In many instances, women with uterine fibroids never experience any symptoms. Sometimes an inability to get pregnant causes a woman to seek a fertility exam, and the fibroids are discovered in that manner.

When symptoms do present, the size and location of the fibroids can influence their severity. These include:

  • Menstrual periods that go on for more than a week
  • Heavy bleeding during the period
  • Pain or pressure in the pelvic region
  • Need to urinate frequently and/or difficulty emptying the bladder.

These symptoms, without any other suspected cause, may be reason to seek medical evaluation. Women experiencing the sudden onset of strong pelvic pain or extraordinary vaginal bleeding should see a doctor immediately.

Uterine fibroid diagnosis often occurs during a pelvic exam when the physician feels an abnormal shape to the uterus. Lab tests may be used to evaluate if the woman has anemia due to loss of blood caused by the fibroid or to eliminate the prospect of thyroid conditions and blood disorders.

Imaging tests and procedures are the primary method of diagnosing uterine fibroids. These include:

  • Ultrasound to show size, type and location
  • MRI to show size, type and location
  • Hysteroscopy, using a hysteroscope inserted into the uterus through the cervix, giving the physician a view of the uterine cavity and the opening into the fallopian tubes
  • Hysterosonography, which involves a saline solution to expand the uterus and a sonogram to provide images
  • Hysterosalpingography, often used when infertility is suspected, involves a dye and X-rays to show the condition of the uterus and fallopian tubes.

Uterine fibroid treatments

Hormones and other medications, noninvasive procedures and surgical interventions are primary treatments for uterine fibroids. Hormones and medications can reduce the size of fibroids and their symptoms but cannot cure them.

A physician might prescribe birth control pills or an intrauterine device that releases the hormone progestin. Gonadotropin-releasing hormone (Gn-RH) agonists may be given to reduce the size of fibroids prior to surgery to remove them, as well as to block production of other hormones to shrink fibroids. Other medications may be given to reduce symptoms.

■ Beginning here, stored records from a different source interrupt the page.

(** * HBGS-log: the play synchronisation and reconciliation engine of [app.py]

    A shallow embedding of the functions [fetch_plays_for_user],
    [update_plays], [fetch_game_info], [cron_update] and [admin_full_scan]
    of [src/app.py], and the properties of the specification that concern
    them; then of the admin endpoints and of the statistics query, with
    properties read off the code.

    Conventions of the embedding.
    - Python [str] values are byte strings ([string]); Python's [<] on [str]
      and SQLite's [>=] on TEXT are both the lexicographic order on code
      points, which is [String.ltb] here. [str.upper] and [int] follow the
      Unicode tables of the interpreter, which are not reproduced: they are
      the two functions of a class [Py.Text], known on ASCII text only, and
      every property holds for every such pair.
    - Python [int] is [Z].
    - [datetime] is the proleptic Gregorian calendar; subtracting
      [timedelta(days=n)] steps back one day [n] times and raises
      [OverflowError] before 0001-01-01.
    - The three SQL tables are a record [DB]: [plays] and [games] are finite
      maps keyed by the primary key [id], [bgg_users] is the list of rows in
      table order. [db.commit()] is not modelled: a run that raises has no
      resulting store.
    - The remote service, the clock and [time.sleep] are an abstract world
      [W] with a transition function per effect (class [Remote]); an HTTP
      response is its status code and the element tree parsed from its body.
    - A [State] pairs the store and the world with a log of the statements
      that changed a row and of the calls of [fetch_game_info], in program
      order; the log is book-keeping of the model, the program has none.
    - The two [while True] loops take a fuel argument, one unit per HTTP
      request; [OutOfFuel] stands for a loop that has not finished yet.
    - Exceptions are the [Raise] results of the [outcome] monad. Two
      failures stay outside the model: [requests.get] always answers (no
      connection error, no timeout), and in the engine SQLite stores every
      integer, where [db.execute] raises [OverflowError] on one outside 64
      bits; the id that [delete_user] takes from the URL is checked. *)

From Stdlib Require Import ZArith Ascii Lia.
From stdpp Require Import gmap strings list sorting.

Local Open Scope Z_scope.

(** ** Python values and exceptions *)

Inductive exn : Type :=
| TypeError
| ValueError
| AttributeError
| OverflowError
| ParseError.

Inductive outcome (A : Type) : Type :=
| Ok (a : A)
| Raise (e : exn)
| OutOfFuel.

Arguments Ok {A} a.
Arguments Raise {A} e.
Arguments OutOfFuel {A}.

#[global] Instance outcome_ret : MRet outcome := fun _ a => Ok a.

#[global] Instance outcome_bind : MBind outcome := fun _ _ k m =>
  match m with
  | Ok a => k a
  | Raise e => Raise e
  | OutOfFuel => OutOfFuel
  end.

Module Py.

(** [a < b] on two [str]. *)
Definition str_lt (a b : string) : bool := String.ltb a b.

(** [a >= b] on two [str] (also SQLite's [>=] on TEXT, BINARY collation). *)
Definition str_ge (a b : string) : bool := negb (String.ltb a b).

(** [a < b] where [a] comes from [attrib.get] and may be [None]:
    comparing [None] with a [str] raises [TypeError]. *)
Definition opt_lt (a : option string) (b : string) : outcome bool :=
  match a with
  | Some s => Ok (str_lt s b)
  | None => Raise TypeError
  end.

(** What [str.upper()] does to plain ASCII text: the letters [a-z] become
    [A-Z], the other bytes are kept. *)
Definition is_lower (c : ascii) : bool :=
  let n := N_of_ascii c in ((97 <=? n) && (n <=? 122))%N.

Definition upper_ascii (c : ascii) : ascii :=
  if is_lower c then ascii_of_N (N_of_ascii c - 32) else c.

Fixpoint upper_letters (s : string) : string :=
  match s with
  | EmptyString => EmptyString
  | String c s' => String (upper_ascii c) (upper_letters s')
  end.

(** The text has bytes below 128 only. *)
Fixpoint is_ascii (s : string) : bool :=
  match s with
  | EmptyString => true
  | String c s' => (N_of_ascii c <? 128)%N && is_ascii s'
  end.

(** The text has one of the letters [a-z]. *)
Fixpoint has_lower (s : string) : bool :=
  match s with
  | EmptyString => false
  | String c s' => is_lower c || has_lower s'
  end.

(** What [int(s)] reads from a decimal literal with an optional sign. *)
Definition digit_val (c : ascii) : option Z :=
  let n := N_of_ascii c in
  if ((48 <=? n) && (n <=? 57))%N then Some (Z.of_N (n - 48)) else None.

Fixpoint parse_digits (s : string) (acc : Z) : option Z :=
  match s with
  | EmptyString => Some acc
  | String c s' =>
      match digit_val c with
      | Some d => parse_digits s' (10 * acc + d)
      | None => None
      end
  end.

Definition parse_nat (s : string) : option Z :=
  match s with
  | EmptyString => None
  | _ => parse_digits s 0
  end.

Definition parse_int (s : string) : option Z :=
  match s with
  | String "-"%char s' => Z.opp <$> parse_nat s'
  | String "+"%char s' => parse_nat s'
  | _ => parse_nat s
  end.

(** An optional sign and then one to 4300 ASCII digits: the literals on
    which [int] is the plain decimal reading. *)
Definition unsigned (s : string) : string :=
  match s with
  | String "-"%char s' => s'
  | String "+"%char s' => s'
  | _ => s
  end.

Fixpoint all_digits (s : string) : bool :=
  match s with
  | EmptyString => true
  | String c s' => bool_decide (is_Some (digit_val c)) && all_digits s'
  end.

Definition decimal (s : string) : bool :=
  let d := unsigned s in
  negb (String.eqb d "") && all_digits d && (String.length d <=? 4300)%nat.

(** [str.upper()] and [int(s)] follow the Unicode tables of the interpreter:
    [upper] maps the letters of every script, [int] strips white space and
    reads underscores and the decimal digits of every script. The tables are
    not reproduced: the two are any functions that do on ASCII text what
    Python's do, and [upper] gives no text with a letter of [a-z], as no
    upper-case mapping of Unicode has one. [int_literal s] is [None] where
    [int(s)] raises [ValueError]. *)
Class Text : Type := {
  upper : string -> string;
  int_literal : string -> option Z;
  upper_of_ascii s : is_ascii s = true -> upper s = upper_letters s;
  upper_no_lower s : has_lower (upper s) = false;
  int_of_decimal s : decimal s = true -> int_literal s = parse_int s
}.

(** [x.upper()] where [x] may be [None]: [None] has no method [upper]. *)
Definition opt_upper `{!Text} (x : option string) : outcome string :=
  match x with
  | Some s => Ok (upper s)
  | None => Raise AttributeError
  end.

(** [int(x)] where [x] comes from [attrib.get]: [int(None)] raises
    [TypeError], a string that is no integer literal [ValueError]. *)
Definition int `{!Text} (x : option string) : outcome Z :=
  match x with
  | None => Raise TypeError
  | Some s =>
      match int_literal s with
      | Some z => Ok z
      | None => Raise ValueError
      end
  end.

(** [%0wd]: the [w] low decimal digits of [n], most significant first. *)
Definition digit (n : Z) : ascii := ascii_of_N (48 + Z.to_N (n mod 10)).

Fixpoint zfill (w : nat) (n : Z) (acc : string) : string :=
  match w with
  | O => acc
  | S w' => zfill w' (n / 10) (String (digit n) acc)
  end.

End Py.

(** ** [datetime]: the proleptic Gregorian calendar of Python's library *)

Record datetime : Type := mkDatetime {
  year : Z; month : Z; day : Z;
  hour : Z; minute : Z; second : Z; microsecond : Z
}.

Module Datetime.

Definition is_leap (y : Z) : bool :=
  (y mod 4 =? 0) && (negb (y mod 100 =? 0) || (y mod 400 =? 0)).

Definition days_in_month (y m : Z) : Z :=
  if m =? 2 then (if is_leap y then 29 else 28)
  else if (m =? 4) || (m =? 6) || (m =? 9) || (m =? 11) then 30
  else 31.

Definition valid (d : datetime) : Prop :=
  1 <= year d <= 9999 /\ 1 <= month d <= 12 /\
  1 <= day d <= days_in_month (year d) (month d) /\
  0 <= hour d < 24 /\ 0 <= minute d < 60 /\ 0 <= second d < 60 /\
  0 <= microsecond d < 1000000.

Definition valid_date (d : datetime) : Prop :=
  1 <= year d <= 9999 /\ 1 <= month d <= 12 /\
  1 <= day d <= days_in_month (year d) (month d).

(** The order of calendar dates. *)
Definition date_lt (d1 d2 : datetime) : Prop :=
  year d1 < year d2 \/
  (year d1 = year d2 /\
   (month d1 < month d2 \/ (month d1 = month d2 /\ day d1 < day d2))).

Definition with_date (d : datetime) (y m dd : Z) : datetime :=
  mkDatetime y m dd (hour d) (minute d) (second d) (microsecond d).

(** One day earlier, same time of day; [None] before 0001-01-01, where
    Python raises [OverflowError]. *)
Definition prev_day (d : datetime) : option datetime :=
  if 1 <? day d then Some (with_date d (year d) (month d) (day d - 1))
  else if 1 <? month d then
    Some (with_date d (year d) (month d - 1) (days_in_month (year d) (month d - 1)))
  else if 1 <? year d then Some (with_date d (year d - 1) 12 31)
  else None.

(** [d - timedelta(days=n)] *)
Fixpoint minus_days (n : nat) (d : datetime) : option datetime :=
  match n with
  | O => Some d
  | S n' =>
      match prev_day d with
      | Some d' => minus_days n' d'
      | None => None
      end
  end.

Definition sub_days (d : datetime) (n : nat) : outcome datetime :=
  match minus_days n d with
  | Some d' => Ok d'
  | None => Raise OverflowError
  end.

(** [d.date().isoformat()]: [YYYY-MM-DD] *)
Definition date_string (d : datetime) : string :=
  Py.zfill 4 (year d)
    (String "-" (Py.zfill 2 (month d) (String "-" (Py.zfill 2 (day d) "")))).

(** [HH:MM:SS] *)
Definition time_string (d : datetime) (tail : string) : string :=
  Py.zfill 2 (hour d)
    (String ":" (Py.zfill 2 (minute d) (String ":" (Py.zfill 2 (second d) tail)))).

(** [d.isoformat(timespec="seconds")] *)
Definition isoformat_seconds (d : datetime) : string :=
  date_string d +:+ String "T" (time_string d "").

(** [d.isoformat()]: the microseconds are printed only when not zero. *)
Definition isoformat (d : datetime) : string :=
  date_string d +:+
    String "T" (time_string d
      (if microsecond d =? 0 then ""
       else String "." (Py.zfill 6 (microsecond d) ""))).

(** [date] is the ISO date of the day [n] days before [now]. *)
Definition days_ago (n : nat) (now : datetime) (date : string) : Prop :=
  exists d, minus_days n now = Some d /\ date = date_string d.

End Datetime.

(** ** [xml.etree.ElementTree] elements *)

#[warnings="-register-all"]
Inductive Element : Type :=
| Elem (tag : string) (attrib : list (string * string))
       (text : option string) (children : list Element).

Module ET.

Definition tag (e : Element) : string := let 'Elem t _ _ _ := e in t.
Definition attrib (e : Element) : list (string * string) := let 'Elem _ a _ _ := e in a.
Definition text (e : Element) : option string := let 'Elem _ _ t _ := e in t.
Definition children (e : Element) : list Element := let 'Elem _ _ _ c := e in c.

(** [e.attrib.get(k)] *)
Fixpoint assoc (k : string) (l : list (string * string)) : option string :=
  match l with
  | [] => None
  | (k', v) :: l' => if String.eqb k k' then Some v else assoc k l'
  end.

Definition get (e : Element) (k : string) : option string := assoc k (attrib e).

(** [e.findall(t)]: the direct children with tag [t], in document order. *)
Definition findall (e : Element) (t : string) : list Element :=
  List.filter (fun c => String.eqb (tag c) t) (children e).

(** [e.find(t)]: the first direct child with tag [t], or [None]. *)
Definition find (e : Element) (t : string) : option Element :=
  head (findall e t).

End ET.

(** ** The remote service, the clock and the configuration *)

Inductive Url : Type :=
| PlaysUrl (username : string) (page : Z)
    (* https://boardgamegeek.com/xmlapi2/plays?username={username}&page={page} *)
| ThingUrl (game_id : Z).
    (* https://boardgamegeek.com/xmlapi2/thing?id={game_id} *)

Record Request : Type := mkRequest {
  url : Url;
  authorization : string
}.

(** An HTTP response: its status code and [ET.fromstring(r.text)], which is
    [None] when the body is no well-formed XML document. *)
Record Response : Type := mkResponse {
  status_code : Z;
  xml : option Element
}.

Class Remote (W : Type) : Type := {
  requests_get : Request -> W -> Response * W;
  time_sleep : Z -> W -> W;
  datetime_today : W -> datetime
}.

(** The environment variables read at start-up; each may be unset. *)
Record Config : Type := mkConfig {
  BGG_TOKEN : option string;
  GAME_LOCATION : option string;
  START_YEAR : option string
}.

(** An f-string prints an unset variable as [None]. *)
Definition fmt (x : option string) : string := default "None" x.

Definition START_DATE (cfg : Config) : string := fmt (START_YEAR cfg) +:+ "-01-01".

Definition RESCAN_DAYS : nat := 14.

Definition headers (cfg : Config) : string := "Bearer " +:+ fmt (BGG_TOKEN cfg).

(** ** The database *)

Record UserRow : Type := mkUser {
  u_id : Z;
  u_username : string;
  u_is_active : bool;
  u_last_full_scan : option string
}.

Record GameRow : Type := mkGame {
  g_name : option string;
  g_image_url : option string
}.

Nonsurgical intervention can be done via focused ultrasound surgery, in which the woman is scanned by an MRI that reveals the location of the uterine fibroids. The physician then uses an ultrasound transducer to destroy the fibroids with sound waves. Some women may be candidates for uterine artery embolization, a minimally invasive procedure that cuts off the fibroid’s blood supply.

Surgical treatments

Fibroid removal by surgery that leaves the uterus in place is called myomectomy. This is most often used in an effort to restore fertility. Pregnancy rates following myomectomy are as high as 60 percent, according to the NIH.

Laparoscopic myomectomy is the preferred treatment. This involves smaller incisions, an internal video monitor view provided to the surgeon, and special instruments. Abdominal myomectomy is a traditional open surgery, and this may be necessary for some cases. Robotic myomectomy is similar to laparoscopic myomectomy and utilizes robotic devices.

Hysteroscopic myomectomy is often the best surgery for submucosal uterine fibroids, which cause most cases of infertility. A hysteroscope is a thin tube with a camera and special operating instruments inserted through the vagina and into the uterus. The surgeon locates the fibroids and removes them.

A hysterectomy, removal of the uterus, may be required. Following this the woman is infertile.

Risks of myomectomy include blood loss, reaction to anesthesia, infection, damage to tissue and organs, a longer hospital stay and pain. Adhesions following the surgery may have a negative effect on fertility.